Consider: The United Nations is now updating the global policy framework established by 1998 General Assembly Special Session (UNGASS) on drug policy. A meeting is now occurring in Vienna, with results expected in March. I'd be surprised if one percent of Americans know or care, but this work is actually important. The United Nations Office on Drugs and Crime (UNODC) plays a modest but important role in global drug policy. Alas, the U.S. is the UNODC's largest and most adamant donor.
The Bush administration--and its predecessors--have not hesitated to apply the heavy hand in opposing efforts to legitimize or acknowledge harm reduction efforts. And even though the Bush Administration is gone, down a few levels in the federal bureaucracy the old attitude remains. As of last week, American diplomats at UNGASS were opposing efforts, by European Union representatives, to make explicit reference in the assembly's new report to "harm reduction" measures.
John Walsh, Senior Associate of the Washington Office on Latin America, emailed me the contested description of "drug demand reduction policies and programmes providing a continuum of prevention and care." Below is the EU's proposed text—more precisely, a footnote--American diplomats found unacceptable:
For a number of countries, this comprehensive package of prevention and care includes harm reduction measures, which are identified as measures undertaken in full compliance with the drug conventions and in accordance with national legislation, to reduce the related health and social harms of drug abuse. Harm reduction measures should not be provided in isolation, but as part of a comprehensive package of services aimed at protecting the health of drug users, their families and communities, and facilitating a process of treatment and rehabilitation, with the ultimate goal of social reintegration."
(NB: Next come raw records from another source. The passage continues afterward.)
(** What the theorem asks of a batch: instants in range, room for the ids and
    the counts. *)
Record scans_ok (b : ScanBatch) (m : memStore) : Prop := {
  sok_events : Forall (fun ev => stamp (OccurredAt ev)) (Events b);
  sok_hours : Forall (fun r => year_ok (HourBucket r)) (Rollups b);
  sok_seq : 0 <= nextSeq m;
  sok_room : nextSeq m + Z.of_nat (length (Events b)) < 2 ^ 63;
  sok_fit : deltas_fit m (Rollups b);
}.

Lemma known_id m id : mem_ok m -> known m id = true -> String.eqb id "" = false.
Proof.
  intros Hok Hk. apply bool_decide_eq_true in Hk as [c Hc]. apply String.eqb_neq.
  rewrite <- (wf_codes _ (mok_wf _ Hok) _ _ Hc). by apply (mok_codes _ Hok id).
Qed.

Lemma forallb_Forall' {A} (f : A -> bool) l : forallb f l = true <-> Forall (fun x => f x = true) l.
Proof. rewrite Forall_forall, forallb_forall. by setoid_rewrite list_elem_of_In. Qed.

Lemma prepared_runs {X} (s : X -> sqliteDB -> res dbErr (unit * sqliteDB)) xs d r d' :
  runs (exec_each env no_fault s xs) d r d' -> runs (prepared env no_fault s xs) d r d'.
Proof.
  intros Hr. destruct xs as [|x xs]; [done|]. unfold prepared.
  eapply runs_checked; [apply (runs_query env Hctx (fun _ => Ok tt))|exact Hr].
Qed.

Lemma exec_rollups_fold b m : rollups (foldl append_event m (Events b)) = rollups m.
Proof. apply (foldl_keeps append_event rollups). done. Qed.

Lemma deltas_fit_events evs m rs : deltas_fit m rs -> deltas_fit (foldl append_event m evs) rs.
Proof.
  assert (Hg : forall m' m'', rollups m' = rollups m'' -> forall rs, deltas_fit m' rs -> deltas_fit m'' rs).
  { intros m' m'' E rs'. revert m' m'' E. induction rs' as [|r rs' IH]; intros m' m'' E; [done|]. cbn [deltas_fit].
    intros (F1 & F2 & F3 & F4). rewrite <- E. split_and!; [done..|]. eapply IH; [|exact F4].
    unfold apply_delta. cbn [set_rollups rollups]. by rewrite E. }
  apply Hg. symmetry. apply (foldl_keeps append_event rollups). done.
Qed.

Lemma batch_runs b d m :
  rel d m -> scans_ok b m ->
  let body := _ <-! prepared env no_fault sql_insert_event (Events b);
              prepared env no_fault sql_upsert_rollup (Rollups b) in
  if forallb (fun ev => known m (ev_CodeID ev)) (Events b) && forallb (fun r => known m (rd_CodeID r)) (Rollups b)
  then exists d', runs body d (Ok tt) d'
       /\ rel d' (foldl apply_delta (foldl append_event m (trunc_event <$> Events b)) (Rollups b))
  else exists e d', runs body d (Err e) d' /\ not_found e.
Proof.
  intros HR [S1 S2 S3 S4 S5] body.
  assert (S1' : Forall (fun ev => year_ok (OccurredAt ev)) (Events b)) by (eapply Forall_impl; [exact S1|by intros ? []]).
  pose proof (exec_events (Events b) d m HR S1' S3 S4) as He.
  destruct (forallb (fun ev => known m (ev_CodeID ev)) (Events b)); cbn [andb].
  - destruct He as (d1 & R1 & HR1).
    pose proof (upsert_rollups (Rollups b) d1 _ HR1 S2 (deltas_fit_events _ _ _ S5)) as Hr.
    assert (Hk : forallb (fun r => known (foldl append_event m (trunc_event <$> Events b)) (rd_CodeID r)) (Rollups b)
              = forallb (fun r => known m (rd_CodeID r)) (Rollups b)).
    { unfold known. by rewrite (foldl_keeps append_event codes). }
    rewrite Hk in Hr. destruct (forallb (fun r => known m (rd_CodeID r)) (Rollups b)).
    + destruct Hr as (d2 & R2 & HR2). exists d2. split; [|exact HR2].
      eapply runs_try; [by apply prepared_runs|by apply prepared_runs].
    + destruct Hr as (e & d2 & R2 & Hf). exists e, d2. split; [|exact Hf].
      eapply runs_try; [by apply prepared_runs|by apply prepared_runs].
  - destruct He as (e & d1 & R1 & Hf). exists e, d1. split; [|exact Hf]. eapply runs_try_Err. by apply prepared_runs.
Qed.

Lemma check_events_trunc m evs :
  Forall (fun ev => stamp (OccurredAt ev)) evs -> check_events m (trunc_event <$> evs) = check_events m evs.
Proof.
  induction 1 as [|ev evs Hev _ IH]; [done|]. rewrite fmap_cons. cbn [check_events trunc_event ev_CodeID OccurredAt].
  rewrite IH. by rewrite IsZero_trunc.
Qed.

Lemma InsertScanBatch_sim b d m :
  rel d m -> scans_ok b m ->
  exists r d', runs (InsertScanBatch env no_fault b) d r d'
    /\ fails_together r (MemStore.InsertScanBatch (env_micro env) (trunc_batch b) m).1
    /\ rel d' (MemStore.InsertScanBatch (env_micro env) (trunc_batch b) m).2
    /\ (is_Ok r = false -> d' = d).
Proof.
  intros HR Hs. pose proof (rel_ok _ _ HR) as Hok. pose proof (batch_runs b d m HR Hs) as Hb. cbv zeta in Hb.
  assert (E : MemStore.InsertScanBatch (env_micro env) (trunc_batch b) m =
    match check_events m (Events b) with
    | Some e => (Err e, m)
    | None =>
        match check_rollups m (Rollups b) with
        | Some e => (Err e, m)
        | None => (Ok tt, foldl apply_delta (foldl append_event m (trunc_event <$> Events b)) (Rollups b))
        end
    end).
  { unfold MemStore.InsertScanBatch, with_ctx. cbn [ctx_Err env_micro trunc_batch Events Rollups]. rewrite Hctx.
    by rewrite check_events_trunc by apply Hs. }
  rewrite E. unfold InsertScanBatch.
  destruct (decide (Events b = [] /\ Rollups b = [])) as [[E1 E2]|Hne].
  { rewrite E1, E2. exists (Ok tt), d. split_and!; [apply runs_return|done|done|done]. }
  assert (Hgo : forall (X : Act sqliteDB (result unit)) r d', runs X d r d' ->
            runs (match Events b, Rollups b with [], [] => mret (Ok tt) | _, _ => X end) d r d').
  { intros X r d' HX. destruct (Events b), (Rollups b); try done. by destruct Hne. }
  destruct (existsb malformed_event (Events b)) eqn:M1; [|destruct (existsb malformed_rollup (Rollups b)) eqn:M2].
  - exists (Err (NewErr "sqlite: event is malformed")), d. split; [apply Hgo, runs_return|].
    destruct (check_events m (Events b)) eqn:C1; [done|]. exfalso.
    apply check_events_spec in C1. apply existsb_exists in M1 as (ev & Hin & Hm).
    apply list_elem_of_In in Hin. apply (proj1 (Forall_forall _ _) C1) in Hin as [Hk Hz].
    unfold malformed_event in Hm. by rewrite (known_id m _ Hok Hk), Hz in Hm.
  - exists (Err (NewErr "sqlite: rollup is malformed")), d. split; [apply Hgo, runs_return|].
    destruct (check_events m (Events b)); [done|]. destruct (check_rollups m (Rollups b)) eqn:C2; [done|]. exfalso.
    apply check_rollups_spec in C2. apply existsb_exists in M2 as (r & Hin & Hm).
    apply list_elem_of_In in Hin. apply (proj1 (Forall_forall _ _) C2) in Hin as [Hk Hz].
    unfold malformed_rollup in Hm. rewrite (known_id m _ Hok Hk) in Hm. cbn [orb] in Hm. congruence.
  - destruct (forallb (fun ev => known m (ev_CodeID ev)) (Events b)
              && forallb (fun r => known m (rd_CodeID r)) (Rollups b)) eqn:K.
    + apply andb_prop in K as [K1%forallb_Forall' K2%forallb_Forall'].
      assert (C1 : check_events m (Events b) = None).
      { apply check_events_spec, Forall_forall. intros ev Hin. split; [by apply (proj1 (Forall_forall _ _) K1)|].
        apply not_true_is_false. intros Hz. apply not_true_iff_false in M1. apply M1, existsb_exists.
        exists ev. split; [by apply list_elem_of_In|]. unfold malformed_event. rewrite Hz. apply orb_true_r. }
      assert (C2 : check_rollups m (Rollups b) = None).
      { apply check_rollups_spec, Forall_forall. intros r Hin. split; [by apply (proj1 (Forall_forall _ _) K2)|].
        apply not_true_is_false. intros Hz. apply not_true_iff_false in M2. apply M2, existsb_exists.
        exists r. split; [by apply list_elem_of_In|]. unfold malformed_rollup. rewrite <- orb_assoc, Hz. apply orb_true_r. }
      rewrite C1, C2. destruct Hb as (d' & Hr & HR'). exists (Ok tt), d'.
      split_and!; [|done|done|done]. by apply Hgo, runs_transaction.
    + destruct Hb as (e & d' & Hr & _). exists (Err e), d. split; [apply Hgo; by eapply runs_transaction_Err|].
      destruct (check_events m (Events b)) eqn:C1; [done|]. destruct (check_rollups m (Rollups b)) eqn:C2; [done|].
      exfalso. apply check_events_spec in C1. apply check_rollups_spec in C2.
      apply andb_false_iff in K as [K|K]; apply not_true_iff_false in K; apply K, forallb_Forall';
        (eapply Forall_impl; [eassumption|]); by intros ? [].
Qed.
Lemma ForEachRollup_visits (fn : RollupDelta -> S -> result unit * S) s :
  exists l, l ≡ₚ rollup_rows m /\ runs (ForEachRollup env no_fault (watching fn) s) d (visit fn l s) d.
Proof.
  destruct (for_each_visits (fun d => sort_Slice rollups_order (map_to_list (tb_rollups d))) scanRollup fn
              enc delta_of (map_to_list (rollups m)) s d) as (l & Hl & Hr).
  - rewrite sort_Slice_Permutation. by apply rollup_table.
  - intros [k n] Hk. apply elem_of_map_to_list in Hk.
    apply scanRollup_enc. exact (proj1 (mok_rollups _ (rel_ok _ _ HR) _ _ Hk)).
  - exists l. split; [|done]. unfold rollup_rows. by rewrite sort_Slice_Permutation.
Qed.

Lemma reservation_table_rows :
  rows_of (tb_reservations d) ≡ₚ (fun p => rrow p.1 p.2) <$> map_to_list (reservations m).
Proof.
  assert (Hp : map_to_list (tb_reservations d)
          ≡ₚ (fun p => (p.1, rrow p.1 p.2)) <$> map_to_list (reservations m)).
  { apply NoDup_Permutation; [apply NoDup_map_to_list| |].
    - apply (NoDup_fmap_1 fst). rewrite <- list_fmap_compose. apply NoDup_fst_map_to_list.
    - intros [k r]. rewrite elem_of_map_to_list, (rel_res _ _ HR), list_elem_of_fmap. split.
      + intros (x & Hx & ->)%fmap_Some. exists (k, x). by rewrite elem_of_map_to_list.
      + intros ([k' x] & [= -> ->] & Hx). apply elem_of_map_to_list in Hx. cbn [fst snd]. by rewrite Hx. }
  unfold rows_of. rewrite Hp, <- list_fmap_compose. done.
Qed.

Lemma ForEachReservation_visits (fn : AliasReservation -> S -> result unit * S) s :
  exists l, l ≡ₚ reservation_rows m /\ runs (ForEachReservation env no_fault (watching fn) s) d (visit fn l s) d.
Proof.
  destruct (for_each_visits (fun d => sort_Slice (fun a b => str_ltb (ar_short_code a) (ar_short_code b))
                       (rows_of (tb_reservations d))) scanReservation fn
              (fun p => rrow p.1 p.2) reservation_row (map_to_list (reservations m)) s d) as (l & Hl & Hr).
  - rewrite sort_Slice_Permutation. apply reservation_table_rows.
  - intros [k r] Hk. apply elem_of_map_to_list in Hk.
    destruct (mok_res _ (rel_ok _ _ HR) _ _ Hk) as (_ & Hm & Ho).
    unfold scanReservation, rrow. cbn [fst snd ar_reserved_at ar_released_at].
    rewrite parse_fmtTime by done. cbn [res_bind]. by rewrite parse_fmtTimePtr.
  - exists l. split; [|done]. unfold reservation_rows. by rewrite sort_Slice_Permutation.
Qed.
End walk.

Section props.
Context `{U : UnicodeTable} `{TF : TimeFormat} {HTF : TimeFormatOk} `{ST : SqlTime} {Hst : SqlTimeOk}.
Context `{SE : SqlEngine} {Hse : SqlEngineOk}.

(** The four walkers of the two stores hand out the same rows. *)
Definition same_walks (env : Env) (d : sqliteDB) (m : memStore) : Prop :=
  (forall S (fn : User -> S -> result unit * S) s, exists l, l ≡ₚ user_rows m
     /\ runs (ForEachUser env no_fault (watching fn) s) d (visit fn l s) d)
  /\ (forall S (fn : Code -> S -> result unit * S) s, exists l, l ≡ₚ code_rows m
     /\ runs (ForEachCode env no_fault (watching fn) s) d (visit fn l s) d)
  /\ (forall S (fn : RollupDelta -> S -> result unit * S) s, exists l, l ≡ₚ rollup_rows m
     /\ runs (ForEachRollup env no_fault (watching fn) s) d (visit fn l s) d)
  /\ (forall S (fn : AliasReservation -> S -> result unit * S) s, exists l, l ≡ₚ reservation_rows m
     /\ runs (ForEachReservation env no_fault (watching fn) s) d (visit fn l s) d).

Lemma walks_sim env d m : ctx_Err env = None -> rel d m -> same_walks env d m.
Proof.
  intros Hctx HR. split_and!; intros S fn s.
  - by apply ForEachUser_visits.
  - by apply ForEachCode_visits.
  - by apply ForEachRollup_visits.
  - by apply ForEachReservation_visits.
Qed.

Definition sql_page (env : Env) (f : CodeFilter) (d : sqliteDB) : result (list Code * string) :=
  (ListCodes env no_fault f (0%nat, d)).1.

Lemma page_sim env f cm d m :
  ctx_Err env = None -> rel d m -> filter_ok f m -> cursors (Cursor f) cm ->
  page_agree (sql_page env f d) (MemStore.ListCodes (env_micro env) (mem_filter cm f) m).
Proof.
  intros Hctx HR Hf Hc. destruct (ListCodes_sim env Hctx f cm d m HR Hf Hc) as (r & Hr & Ha).
  unfold sql_page. destruct (Hr 0%nat) as [n' ->]. exact Ha.
Qed.

(** C4: the SQLite driver refines the reference store.  From a freshly
    migrated database, run any history of operations, one at a time and with
    no statement failing, each at its own clock reading and on arguments the
    columns can hold (instants of the layout, ASCII names, counters with room,
    owners that exist, new styling ids).  The driver answers every one of them
    as the in-memory store does at instants truncated to the microsecond: the
    same values, and errors with the same sentinel, but for two cases.  When
    codes cannot be created, each store reports the sentinel of a rule (id,
    short code, client reference) broken by the first row that breaks any,
    hence the same one when it breaks a single rule; and SQLite refuses a
    batch with an incomplete row, or with a malformed event or rollup, up
    front and with no sentinel.  Afterwards every lookup, count, analytics
    query and page of a listing agrees as well, following cursors included,
    and the four walkers of the export hand out the same rows. *)
Theorem sqlite_refines_memstore tr env q f cm :
  trace_ok tr empty_db NewMemStore -> ctx_Err env = None ->
  let d := (sql_run tr empty_db).2 in
  let m := (mem_run tr NewMemStore).2 in
  all_agree tr empty_db (sql_run tr empty_db).1 (mem_run tr NewMemStore).1
  /\ (read_ok q -> agree (sql_read env no_fault q d) (mem_read (env_micro env) q m))
  /\ (filter_ok f m -> cursors (Cursor f) cm ->
      page_agree (sql_page env f d) (MemStore.ListCodes (env_micro env) (mem_filter cm f) m))
  /\ same_walks env d m.
Proof.
  intros Ht Hctx d m. destruct (run_sim tr empty_db NewMemStore rel_empty Ht) as [Ha HR].
  split_and!; [exact Ha| | |].
  - intros Hq. by apply read_sim.
  - intros Hf Hc. by apply page_sim.
  - by apply walks_sim.
Qed.
(* ===== verification/SqliteDemo.v ===== *)
(** * The SQLite driver on concrete instances

    A layout of time stamps that sorts as text, an engine that reports the
    first violated constraint, and what the simulation of the driver by the
    in-memory store and the study of failing statements give: the refinement
    theorem and the theorem on failures, applied to short histories. *)
From Stdlib Require Import Ascii String.
From S2P Require Import GoLib Act Text Domain Base64 Rollup MemStore MemStoreFacts Listing Concrete Sql Sqlite SqliteRel SqliteCodes SqliteCreate SqliteScans SqliteProps.
Local Open Scope string_scope.
Local Open Scope Z_scope.
Local Open Scope go_scope.

(** ** Fixed-width numerals *)
Fixpoint digits (k : nat) (n : Z) : list ascii :=
  match k with
  | O => []
  | S k' => byte_of (48 + n / 10 ^ Z.of_nat k') :: digits k' (n mod 10 ^ Z.of_nat k')
  end.

Lemma pow10_S k : 10 ^ Z.of_nat (S k) = 10 * 10 ^ Z.of_nat k.
Proof. rewrite Nat2Z.inj_succ, Z.pow_succ_r by lia. done. Qed.

Lemma leading_digit k n : 0 <= n < 10 ^ Z.of_nat (S k) ->
  0 <= n / 10 ^ Z.of_nat k <= 9 /\ 0 <= n mod 10 ^ Z.of_nat k < 10 ^ Z.of_nat k
  /\ n = 10 ^ Z.of_nat k * (n / 10 ^ Z.of_nat k) + n mod 10 ^ Z.of_nat k.
Proof.
  rewrite pow10_S. intros Hn. pose proof (Z.pow_pos_nonneg 10 (Z.of_nat k) ltac:(lia) ltac:(lia)) as Hp.
  split_and!; try (apply Z.mod_pos_bound; lia).
  - apply Z.div_pos; lia.
  - assert (n / 10 ^ Z.of_nat k < 10); [|lia]. apply Z.div_lt_upper_bound; lia.
  - apply Z.div_mod. lia.
Qed.

Lemma digits_fold k : forall a n, 0 <= n < 10 ^ Z.of_nat k ->
  foldl digit_step a (digits k n) = a * 10 ^ Z.of_nat k + n.
Proof.
  induction k as [|k IH]; intros a n Hn; [simpl in *; lia|].
  destruct (leading_digit k n Hn) as (Hd & Hm & E). cbn [digits foldl]. rewrite IH by done.
  unfold digit_step. rewrite code_byte_of, pow10_S by lia. rewrite E at 3. ring.
Qed.

Lemma digits_order k : forall n m, 0 <= n < 10 ^ Z.of_nat k -> 0 <= m < 10 ^ Z.of_nat k ->
  str_ltb (of_bytes (digits k n)) (of_bytes (digits k m)) = (n <? m).
Proof.
  induction k as [|k IH]; intros n m Hn Hm; [simpl in *; symmetry; apply Z.ltb_ge; lia|].
  destruct (leading_digit k n Hn) as (Hd & Hr & E), (leading_digit k m Hm) as (Hd' & Hr' & E').
  cbn [digits of_bytes str_ltb]. rewrite !code_byte_of, IH by lia.
  set (p := 10 ^ Z.of_nat k) in *. clearbody p.
  destruct (Z.ltb_spec (48 + n / p) (48 + m / p)); [symmetry; apply Z.ltb_lt; nia|].
  destruct (Z.ltb_spec (48 + m / p) (48 + n / p)); [symmetry; apply Z.ltb_ge; nia|].
  assert (Eq : n / p = m / p) by lia. apply Bool.eq_iff_eq_true. rewrite !Z.ltb_lt. nia.
Qed.

Lemma digits_no_nul k : forall n, 0 <= n < 10 ^ Z.of_nat k -> "000"%char ∉ digits k n.
Proof.
  induction k as [|k IH]; intros n Hn; [apply not_elem_of_nil|].
  destruct (leading_digit k n Hn) as (Hd & Hr & _). cbn [digits]. apply not_elem_of_cons. split; [|by apply IH].
  intros E. apply (f_equal code) in E. rewrite code_byte_of in E by lia. change (code "000") with 0 in E. lia.
Qed.

(** Nanoseconds since the first year, in 21 digits: as many as the years up to
    9999 need. *)
Definition decimal_format (t : Z) : string := of_bytes (digits 21 t).

#[local] Instance decimal_time : TimeFormat := {|
  Format_RFC3339Nano := decimal_format;
  Parse_RFC3339Nano := fun s => Some (digits_value (bytes s));
|}.
#[local] Instance decimal_layout : SqlTime := {| Format_tsLayout := decimal_format |}.
#[local] Instance first_violation : SqlEngine := {| report := fun es => default ErrNoRows (head es) |}.

Lemma year_digits t : year_ok t -> 0 <= t < 10 ^ Z.of_nat 21.
Proof. unfold year_ok, Day, Hour, Minute, Second. lia. Qed.

Lemma decimal_value t : year_ok t -> digits_value (bytes (decimal_format t)) = t.
Proof.
  intros Ht. unfold decimal_format, digits_value. rewrite bytes_of_bytes, digits_fold by by apply year_digits. lia.
Qed.

Lemma decimal_no_nul t : year_ok t -> "000"%char ∉ bytes (decimal_format t).
Proof. intros Ht. unfold decimal_format. rewrite bytes_of_bytes. by apply digits_no_nul, year_digits. Qed.

#[local] Instance decimal_time_ok : TimeFormatOk.
Proof. split; [|exact decimal_no_nul]. intros t Ht. exact (f_equal Some (decimal_value t Ht)). Qed.

#[local] Instance decimal_layout_ok : SqlTimeOk.
Proof.
  split.
  - intros t [Ht _]. exact (f_equal Some (decimal_value t Ht)).
  - intros t u [Ht _] [Hu _]. by apply digits_order; apply year_digits.
  - intros t [Ht _]. by apply decimal_no_nul.
Qed.

#[local] Instance first_violation_ok : SqlEngineOk.
Proof. split. intros [|e es] Hne; [done|]. apply list_elem_of_here. Qed.

(** ** A history

    A user registers, creates a code, fails to create another under the same
    alias, changes the destination of the first, loses a race on
    its version, deletes it, and tries to release the alias twice. *)
Definition demo_user : User :=
  {| user_ID := "usr_1"; user_Email := "Ada@Example.com"; user_PasswordHash := ""; user_IsAdmin := true;
     user_TokenVersion := 0; user_Source := "bootstrap"; user_CreatedAt := 0; user_LastLoginAt := None |}.

Definition second_code : Code :=
  {| code_ID := "qrc_2"; ShortCode := "card"; IsAlias := true; code_UserID := "usr_1"; Mode := ""; ClientRef := "";
     Destination := "https://example.com/d"; State := ""; code_Styling := set_styling_ID "sty_2" sample_styling;
     BlobKey := "codes/aa/bb/y.png"; BlobETag := "etag"; Version := 0; code_CreatedAt := 0;
     UpdatedAt := 0; DeletedAt := None |}.
(** A second code under the short code of the first. *)
Definition clashing_code : Code :=
  {| code_ID := code_ID second_code; ShortCode := "MENU"; IsAlias := true; code_UserID := "usr_1"; Mode := ""; ClientRef := "";
     Destination := Destination second_code; State := ""; code_Styling := code_Styling second_code;
     BlobKey := BlobKey second_code; BlobETag := "etag"; Version := 0; code_CreatedAt := 0;
     UpdatedAt := 0; DeletedAt := None |}.

Definition demo_trace : list (Env * op) :=
  [(env_at 1, OpCreateUser demo_user);
   (env_at 2, OpCreateCodes [sample_code "qrc_1" "Menu" "usr_1"]);
   (env_at 3, OpCreateCodes [clashing_code]);
   (env_at 3, OpUpdateDestination "qrc_1" "usr_1" "https://example.com/b" 1);
   (env_at 4, OpUpdateDestination "qrc_1" "usr_1" "https://example.com/c" 1);
   (env_at 5, OpDeleteCode "qrc_1" "usr_1");
   (env_at 6, OpReleaseAlias "MENU");
   (env_at 7, OpReleaseAlias "menu")].

(** What the hypotheses ask of a state, as computations. *)
Definition counter_okb (z : Z) : bool := (- 2 ^ 63 <=? z) && (z <? 2 ^ 63 - 1).

Lemma counter_by z : counter_okb z = true -> counter_ok z.
Proof. unfold counter_okb, counter_ok, int64_ok. rewrite andb_true_iff, Z.leb_le, Z.ltb_lt. lia. Qed.

Lemma versions_by id m :
  from_option (fun c => counter_okb (Version c)) true (codes m !! id) = true -> versions_ok id m.
Proof. intros E c Hc. rewrite Hc in E. by apply counter_by. Qed.

Lemma counters_by d :
  forallb (fun r => match users_token_version r with SqlInt z => counter_okb z | SqlReal _ => false end)
    (rows_of (tb_users d)) = true -> counters_ok d.
Proof.
  intros E k r Hk. rewrite forallb_forall in E.
  assert (Hr : In r (rows_of (tb_users d))) by (apply list_elem_of_In, elem_of_rows; eauto).
  specialize (E r Hr). destruct (users_token_version r) as [z|]; [|done]. exists z. split; [done|]. by apply counter_by.
Qed.

Lemma year_by t : (0 <=? t) && (t <? 3652059 * Day) = true -> year_ok t.
Proof. unfold year_ok. rewrite andb_true_iff, Z.leb_le, Z.ltb_lt. lia. Qed.

Lemma stamp_by t : (0 <=? t) && (t <? 3652059 * Day) && ((t =? 0) || (Microsecond <=? t)) = true -> stamp t.
Proof.
  rewrite andb_true_iff, orb_true_iff, Z.eqb_eq, Z.leb_le. intros [Hy Ht]. split; [by apply year_by|done].
Qed.

Ltac by_computation := first [apply versions_by|apply counters_by|apply stamp_by|apply year_by|idtac]; vm_compute; reflexivity.

Lemma demo_trace_ok : trace_ok demo_trace empty_db NewMemStore.
Proof.
  unfold demo_trace. cbn [trace_ok op_ok trunc_op]. split_and!; try exact I; try by_computation.
  all: split; [constructor; [split; by_computation|constructor]|constructor; [eexists; vm_compute; reflexivity|constructor]
    |apply (bool_decide_unpack _); vm_compute; reflexivity|constructor; [vm_compute; reflexivity|constructor]].
Qed.

Definition demo_filter : CodeFilter :=
  {| f_UserID := "usr_1"; CreatedAfter := None; CreatedBefore := None; f_Destination := ""; Limit := 10; Cursor := "" |}.

Lemma demo_filter_ok m : filter_ok demo_filter m.
Proof. split; [exact I|exact I|by left]. Qed.

Lemma sqlite_refines_memstore_witness :
  trace_ok demo_trace empty_db NewMemStore
  /\ (sql_run demo_trace empty_db).1 !! 6%nat = Some (Ok OUnit)
  /\ (sql_run demo_trace empty_db).1 !! 2%nat = Some (Err (Wrap "sqlite" ErrAliasTaken))
  /\ (mem_run demo_trace NewMemStore).1 !! 2%nat = Some (Err (Wrap "memstore: short code" ErrAliasTaken))
  /\ all_agree demo_trace empty_db (sql_run demo_trace empty_db).1 (mem_run demo_trace NewMemStore).1
  /\ agree (sql_read env0 no_fault (RdAlias "Menu") (sql_run demo_trace empty_db).2)
       (mem_read (env_micro env0) (RdAlias "Menu") (mem_run demo_trace NewMemStore).2)
  /\ page_agree (sql_page env0 demo_filter (sql_run demo_trace empty_db).2)
       (MemStore.ListCodes (env_micro env0) (mem_filter "" demo_filter) (mem_run demo_trace NewMemStore).2).
Proof.
  pose proof (sqlite_refines_memstore demo_trace env0 (RdAlias "Menu") demo_filter "" demo_trace_ok eq_refl) as P.
  cbv zeta in P. destruct P as (Ha & Hr & Hp & _).
  split; [exact demo_trace_ok|]. do 3 (split; [vm_compute; reflexivity|]). split; [exact Ha|]. split.
  - refine (Hr _). vm_compute. reflexivity.
  - exact (Hp (demo_filter_ok _) (or_introl (conj eq_refl eq_refl))).
Defined.

(** The disk fills up while the second code's reservation is written. *)
Definition full_disk : nat -> option dbErr := fun n =>
  if Nat.eqb n 6 then Some (SqliteError SQLITE_FULL "database or disk is full") else None.
Definition one_user : sqliteDB := (sql_run (take 1 demo_trace) empty_db).2.
Definition two_codes : op :=
  OpCreateCodes [sample_code "qrc_1" "menu" "usr_1"; second_code].

Lemma sqlite_failures_atomic_witness :
  real_faults full_disk /\ counters_ok one_user
  /\ sql_step env0 full_disk two_codes one_user = (Err (NewErr "database or disk is full"), one_user)
  /\ match sql_step env0 full_disk two_codes one_user with
     | (Err _, d') => d' = one_user
     | (Ok x, d') => sql_step (calm env0) no_fault two_codes one_user = (Ok x, d')
     end.
Proof.
  assert (Hf : real_faults full_disk) by (intros n; unfold full_disk; by destruct (Nat.eqb n 6)).
  assert (Hc : counters_ok one_user) by by_computation.
  split; [exact Hf|]. split; [exact Hc|]. split; [vm_compute; reflexivity|].
  exact (sqlite_failures_atomic env0 full_disk two_codes one_user Hf Hc).
Defined.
I've read that several times now. I remain baffled by our objection. The objection is even harder to understand now that White House website endorses federal funding for needle exchange.
Representatives Jose Serrano, Henry Waxman, and Barbara Lee are baffled, too. They wrote to UN Ambassador Susan Rice, alerting her to the "apparent disconnect." Serrano, Waxman, and Lee object to an American negotiating stance that opposes "evidence-based policies that protect public health." They're certainly correct. Mike Lillis at the Washington Independent tells the story well.
Many progressives are angered by this imbroglio because they want our drug policies here at home to follow the spirit of that asterisked passage. Indeed, but there is a broader issue, too. Our country expends surprising amounts of time, treasure, and political capital trying to constrain other countries' drug policies, often regarding domestic matters such as needle exchange or medical marijuana that have little direct impact on us. In a terrific forthcoming article in American Interest, Peter Reuter notes that our propensity to scold close allies, our high-handed rejection of harm reduction, and our excessive pursuit of supply-side interdiction and eradication bring real costs to ourselves and to others.
One might ask: Why are we doing that? Much of our federal drug policy bureaucracy has spent the past 25 years avoiding this question. After the carrier pigeon reaches Vienna with news of November's election, we have housecleaning to do. From Europe to Afghanistan to the Andes, we must start listening, and we need to do better.